Distinct Spatiotemporal Patterns of Atmospheric Total and Soluble Iron from Three Sources Revealed by Shipboard Online Observations in the Northwest Pacific

Abstract. Non-dust emissions have been increasingly recognized as important contributors to atmospheric iron (Fe), influencing marine productivity through enhanced bioavailable Fe inputs. However, accurately quantifying the contributions and spatiotemporal variability of non-dust sources remains challenging due to relatively low time-resolution of traditional filter-based analytical methods. In this study, the contributions of non-dust emissions to atmospheric total and soluble Fe in the Northwest Pacific were quantified based on online measurements from three ship-based observation campaigns in 2021–2022. A Positive Matrix Factorization (PMF) model was applied for source apportionment. Results showed non-dust emissions contributed substantially to atmospheric Fe, accounting for 21 %–48 % of total Fe across different regions and seasons. Importantly, their contributions to soluble Fe were significantly higher, reaching 79 %–98 % and largely dominating the bioavailable Fe supply in the study area. Among non-dust sources, land anthropogenic emissions contributed significant portion of both total and soluble Fe, whereas ship emissions contributed small portion to total Fe but was major source of soluble Fe, particularly in coastal regions.

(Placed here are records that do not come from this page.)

(** * PosixPing: raw ICMP echo prober (posix_ping.cpp)

    A shallow embedding of [PosixPing::calcChecksum],
    [PosixPing::sendEchoRequest] and [PosixPing::onReadyRead], followed by
    the properties of the latency prober stated over it.

    Conventions of the embedding.
    - Fixed-width C++ integers are [Z] with the wrap-around written out
      ([u8], [u16], [u32], [u64], [to_int]).
    - A buffer ([std::vector<uint8_t>], [std::array<quint8, 2048>]) is a
      [list Z] of bytes.  Every access through a pointer into the buffer is
      an effect: it is recorded in the trace as [MemLoad off] or [MemStore off],
      with [off] the byte offset from the start of the buffer.  A store
      outside the buffer is recorded and leaves the buffer as it is (it
      lands in memory that the model does not represent); a load outside
      the buffer is recorded and yields 0.
    - The member functions run in a state monad over the object and the
      buffer they work on; the monad also collects the events.
    - Logging ([qWarning]), the [receivedReply] signal and the system calls
      are events of the same trace; what the operating system answers
      ([gettimeofday], [setsockopt], [sendto], [recv]) is an input.
    - The build modelled is the production one ([UNIT_TEST] undefined). *)

From Stdlib Require Import ZArith List Bool Lia.
Import ListNotations.
Open Scope Z_scope.

(** ** Fixed-width integers *)

Definition u8 (x : Z) : Z := x mod 2 ^ 8.
Definition u16 (x : Z) : Z := x mod 2 ^ 16.
Definition u32 (x : Z) : Z := x mod 2 ^ 32.
Definition u64 (x : Z) : Z := x mod 2 ^ 64.

(** Conversion to [int] (32-bit two's complement). *)
Definition to_int (x : Z) : Z := (x + 2 ^ 31) mod 2 ^ 32 - 2 ^ 31.

Definition INT_MAX : Z := 2 ^ 31 - 1.

(** ** Byte order *)

Inductive endian : Type := LittleEndian | BigEndian.

(** Target operating system: selects [TimestampField] and the
    don't-fragment code path. *)
Inductive platform : Type := Linux | Mac.

(** [w] bytes of [v], least significant first. *)
Fixpoint bytes_le (w : nat) (v : Z) : list Z :=
  match w with
  | O => []
  | S w' => u8 v :: bytes_le w' (Z.shiftr v 8)
  end.

(** Value of a byte sequence read least significant byte first. *)
Fixpoint int_le (bs : list Z) : Z :=
  match bs with
  | [] => 0
  | b :: bs' => b + 256 * int_le bs'
  end.

(** In-memory representation of a [w]-byte integer field on the host. *)
Definition bytes_of (host : endian) (w : nat) (v : Z) : list Z :=
  match host with
  | LittleEndian => bytes_le w v
  | BigEndian => rev (bytes_le w v)
  end.

(** Value of an integer field stored as [bs] on the host. *)
Definition int_of (host : endian) (bs : list Z) : Z :=
  match host with
  | LittleEndian => int_le bs
  | BigEndian => int_le (rev bs)
  end.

In summer, ship emissions over coastal waters even exceeded land anthropogenic sources, becoming the dominant contributor to soluble Fe. Additionally, Fe from non-dust sources exhibited stronger spatial variability than dust source. The concentrations of land anthropogenic Fe differed by 3–5 times between coastal and open-ocean areas during the same cruises, while ship-derived Fe varied by an order of magnitude or more. This study offers critical observational evidence to advance understanding of how diverse emission sources shape atmospheric composition in Asian continental outflow regions.